Shanghai (China).- The People's Bank of China (PBOC, central bank) announced this Tuesday that it will maintain its benchmark interest rate at 3% for the ninth consecutive month, thus fulfilling the most widespread forecasts among analysts, who did not anticipate any change.
In the monthly update published on its official website, the institution indicated that the loan prime rate (LPR) in English for one year will remain at the aforementioned level for at least one more month.
This indicator, established as a reference for interest rates in 2019, serves to set the price of new loans - generally, for companies - and those with variable interest that are pending repayment.
Your calculation is based on contributions to the prices of a series of banks - which includes small lenders that tend to have higher funding costs and greater exposure to bad debts - and aims to reduce borrowing costs and support the 'real economy'.
The
central bank also indicated this Wednesday that the LPR at five years or more -reference for mortgage loans- will remain at 3.5%, also in line with the experts' forecasts.

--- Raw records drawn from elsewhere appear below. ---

(** ** Theorems *)

(** [signed.go, Sign and Verify] What a trusted signer signed under a context
    verifies under that context.  [Sign] succeeds, and [Verify] with a key set
    that maps the signer's id to its public key returns that id and the object
    that was signed. *)
Theorem sign_verify `{Ed25519} {A : Type} (marshal : A → option bytes) (unmarshal : bytes → option A)
    (sg : signer) (pub : bytes) (trusted : keyset) (keyID context : string) (obj : A) (b : bytes) :
  marshal obj = Some b → unmarshal b = Some obj →
  (∀ m, ∃ sig, sg m = Some sig ∧ length sig = SignatureSize ∧ ed25519_Verify pub m sig = true) →
  length pub = PublicKeySize → trusted !! keyID = Some pub →
  ∃ s, Sign marshal sg keyID context obj = Ok s ∧
       Verify trusted context (Some s) unmarshal = Ok (keyID, obj).
Proof.
  intros Hm Hu Hsg Hp Ht. unfold Sign. rewrite Hm.
  destruct (Hsg (signingInput context b)) as (sig & -> & Hl & Hv). rewrite Hl, Nat.eqb_refl. cbn [negb].
  eexists. split; [done|]. apply Verify_Ok. by exists (mkSigned b sig keyID), pub.
Qed.

(** [signed.go, signingInput] Contexts separate domains.  If a key's signatures
    verify only messages it signed, each under some context, then an envelope
    accepted under a context carries a payload that key signed under that very
    context: a grant is never accepted as a cluster config, a routine map never as
    trust anchors.  (The contexts of the sources contain no colon.) *)
Theorem context_separation `{Ed25519} {A : Type} (trusted : keyset) (context : string)
    (env : Signed) (out : bytes → option A) (k : string) (a : A)
    (log : bytes → list (string * bytes)) :
  (∀ pub m sig, ed25519_Verify pub m sig = true →
     ∃ c p, (c, p) ∈ log pub ∧ m = signingInput c p) →
  (∀ pub c p, (c, p) ∈ log pub → has_char ":"%char c = false) →
  has_char ":"%char context = false →
  Verify trusted context (Some env) out = Ok (k, a) →
  ∃ pub, trusted !! k = Some pub ∧ (context, Payload env) ∈ log pub.
Proof.
  intros Hunf Hlog Hc HV. apply Verify_Ok in HV as (env' & pub & [= <-] & -> & Ht & _ & _ & Hv & _).
  exists pub. split; [done|]. destruct (Hunf _ _ _ Hv) as (c & p & Hin & E).
  apply signingInput_inj in E as [-> ->]; eauto.
Qed.

(** [multisigned.go, VerifyMultiSig] The threshold counts distinct pinned
    signers.  An envelope is accepted exactly if its payload decodes and there are
    at least [max 1 threshold] different pinned key ids each with a signature in
    the envelope that verifies over the payload under the context; the order of
    the signatures and repeated key ids make no difference. *)
Theorem VerifyMultiSig_quorum `{Ed25519} {A : Type} (trusted : keyset) (threshold : Z)
    (context : string) (env : MultiSigned) (out : bytes → option A) (payload : bytes) (a : A) :
  VerifyMultiSig trusted threshold context (Some env) out = Ok (payload, a) ↔
  payload = ms_Payload env ∧ out payload = Some a ∧
  ∃ ks : list string,
    NoDup ks ∧ Z.max 1 threshold ≤ Z.of_nat (length ks) ∧
    Forall (λ k, ∃ pub one, trusted !! k = Some pub ∧ one ∈ Sigs env ∧ os_KeyID one = k ∧
      length pub = PublicKeySize ∧ length (os_Sig one) = SignatureSize ∧
      ed25519_Verify pub (signingInput context payload) (os_Sig one) = true) ks.
Proof.
  rewrite VerifyMultiSig_Ok. split.
  - intros (? & [= <-] & -> & Ho & Hsz). split; [done|]. split; [done|].
    exists (elements (valid_signers trusted (signingInput context (ms_Payload env)) (Sigs env))).
    split; [apply NoDup_elements|]. split; [done|].
    apply list.Forall_forall. intros k Hk. apply elem_of_elements, elem_of_valid_signers in Hk.
    destruct Hk as (one & Hin & <- & Hg). unfold good_sig in Hg.
    destruct (trusted !! os_KeyID one) as [pub|]; [|done]. go_bool.
    exists pub, one. rewrite Nat.eqb_eq in *. auto 10.
  - intros (-> & Ho & ks & Hnd & Hlen & Hall). exists env. split_and!; [done..|].
    etrans; [exact Hlen|]. apply Nat2Z.inj_le. rewrite <- (size_list_to_set (C := gset string) ks Hnd).
    apply subseteq_size. intros k Hk. apply elem_of_list_to_set in Hk.
    rewrite list.Forall_forall in Hall. destruct (Hall k Hk) as (pub & one & Ht & Hin & Hid & Hp & Hs & Hv).
    apply elem_of_valid_signers. exists one. split_and!; [done..|].
    unfold good_sig. rewrite Hid, Ht, Hp, Hs, Hv. done.
Qed.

The last interest rate cut in China dates back to last May, when the institution undertook a ten-basis-point cut: for the one-year LPR, from 3.1% to 3%, and for the five-year or more, from 3.6% to 3.5%.

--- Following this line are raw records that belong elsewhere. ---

Definition VerifyFleetState (pinnedTrustKeys : keyset) (pinnedThreshold : Z)
    (heldAnchorVersion heldConfigVersion : Z) (anchorEnv : option MultiSigned)
    (mapEnv : option Signed) (now : Z) : result trust_err FleetState :=
  match VerifyMultiSig pinnedTrustKeys pinnedThreshold contextTrustAnchors anchorEnv Unmarshal with
  | Err e => Err (TrustEnv e)
  | Ok (anchorPayload, anchors) =>
      if AnchorVersion anchors <? heldAnchorVersion
      then Err (Rollback (AnchorVersion anchors) heldAnchorVersion)
      else if negb (IsZero (ta_ExpiresAt anchors)) && After now (ta_ExpiresAt anchors)
      then Err Expired
      else
        match TrustedGrantKeys anchors with
        | Err e => Err e
        | Ok grantKeys =>
            match Verify grantKeys contextRoutineMap mapEnv Unmarshal with
            | Err e => Err (TrustEnv e)
            | Ok (_, rm) =>
                if rm_ConfigVersion rm <? heldConfigVersion
                then Err (Rollback (rm_ConfigVersion rm) heldConfigVersion)
                else if negb (rm_AnchorVersion rm =? AnchorVersion anchors)
                then Err (AnchorMismatch (rm_AnchorVersion rm) (AnchorVersion anchors))
                else if negb (bytesEqual (AnchorDigest rm) (AnchorDigestOf anchorPayload))
                then Err DigestMismatch
                else Ok (mkFleetState anchors rm anchorPayload)
            end
        end
  end.

(** [VerifyBlob]: the reader's content, or [None] for a read error. *)
Definition VerifyBlob (m : Manifest) (r : option bytes) : option trust_err :=
  match r with
  | None => Some BlobRead
  | Some blob =>
      let n := Z.of_nat (length blob) in
      if negb (n =? Size m) then Some (BlobSize n (Size m))
      else if negb (bool_decide (hex_encode (sha256 blob) = SHA256 m)) then Some BlobHash
      else None
  end.

End Verifiers.

Definition BlobPath (m : Manifest) : string := String.append "/v1/artifacts/" (SHA256 m).

(** ** Lemmas *)

Lemma collect_keys_Ok {K : Type} (id : K → string) (pub : K → bytes) (keys : list K)
    (m m' : keyset) (k : string) (p : bytes) :
  collect_keys id pub keys m = Ok m' → m' !! k = Some p →
  m !! k = Some p ∨ ∃ key, key ∈ keys ∧ id key = k ∧ pub key = p ∧ length p = PublicKeySize.
Proof.
  revert m. induction keys as [|key keys IH]; intros m Hc Hk; simpl in Hc; [simplify_eq; auto|].
  destruct (Nat.eqb_spec (length (pub key)) PublicKeySize) as [Hl|]; [|done]. simpl in Hc.
  destruct (IH _ Hc Hk) as [Hm|(key' & ? & ? & ? & ?)].
  - rewrite lookup_insert_Some in Hm. destruct Hm as [[<- <-]|[_ Hm]]; [right|by left].
    exists key. split_and!; [by left|done..].
  - right. exists key'. split_and!; [by right|done..].
Qed.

Faced with a complicated situation for the world's second-largest economy, that decision was described as "obvious" by analysts, who predicted possible additional cuts throughout the rest of 2025 that ultimately did not occur.
Some experts had also pointed out in recent days a possible reduction in the LPR after the PBC assured that it had sufficient margin to undertake additional cuts this year while announcing its first easing measures for 2026, described as "limited" and "low profile" by analysts.

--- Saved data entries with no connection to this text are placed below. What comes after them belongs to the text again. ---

(** [worker.go, handleFleetPush] The grant keys of a pinned node.  A fleet
    push changes the grant keys of a pinned node only to the keys of anchors that a
    quorum of the pinned root signed and that are not older than the held ones;
    in particular the legacy config of the push is never applied. *)
Theorem pinned_push_grant_keys `{Ed25519, Sha256} `{JSONDecode ClusterConfig,
    JSONDecode TrustAnchors, JSONDecode RoutineMap, JSONDecode RootKeys, JSONDecode Manifest,
    JSONDecode Signed, JSONDecode MultiSigned}
    (wr : state_file → bool) (now : Z) (w : Worker) (aRaw mRaw legacy : bytes) (p : keyset) :
  pinnedTrust w = Some p →
  let w' := (handleFleetPush wr now w aRaw mRaw legacy).1 in
  trusted w' = trusted w ∨
  ∃ ae a, VerifyMultiSig p (pinnedThreshold w) contextTrustAnchors (Some ae) Unmarshal
            = Ok (ms_Payload ae, a) ∧
          anchorVersion w ≤ AnchorVersion a ∧ not_expired (ta_ExpiresAt a) now ∧
          TrustedGrantKeys a = Ok (trusted w').
Proof.
  intros Hp. unfold handleFleetPush. destruct (_ && _); [|unfold alreadyPinned; rewrite Hp; by left].
  pose proof (handleFleetState_inv wr now w aRaw mRaw) as Hi.
  destruct (handleFleetState wr now w aRaw mRaw) as [w' o]. simpl.
  destruct Hi as [(_ & -> & _)|(_ & ae & me & q & t & av & cv & fs & _ & _ & Hh & HV & Hg & _)]; [by left|].
  right. unfold heldTrust in Hh. rewrite Hp in Hh. simplify_eq.
  apply VerifyFleetState_Ok in HV as (Hms & Hav & He & _).
  pose proof Hms as (env & [= <-] & Hpl & _)%VerifyMultiSig_Ok. rewrite Hpl in Hms. eauto 10.
Qed.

According to economists, the PBOC enjoyed in recent months room to lower rates without fear of a further depreciation of the yuan thanks to the cuts made by the US Federal Reserve (Fed), but the fear of a bubble in values or of worsening the situation of excess industrial capacity weighed more.
Besides the uncertainty caused by trade disputes with the United States, low domestic and international demand, coupled with risks of deflation, insufficient stimuli, a prolonged real estate crisis, or a lack of confidence among consumers and the private sector are some of the causes cited by analysts to explain a less brilliant-than-expected recovery of the Chinese economy after the 'zero-COVID' years.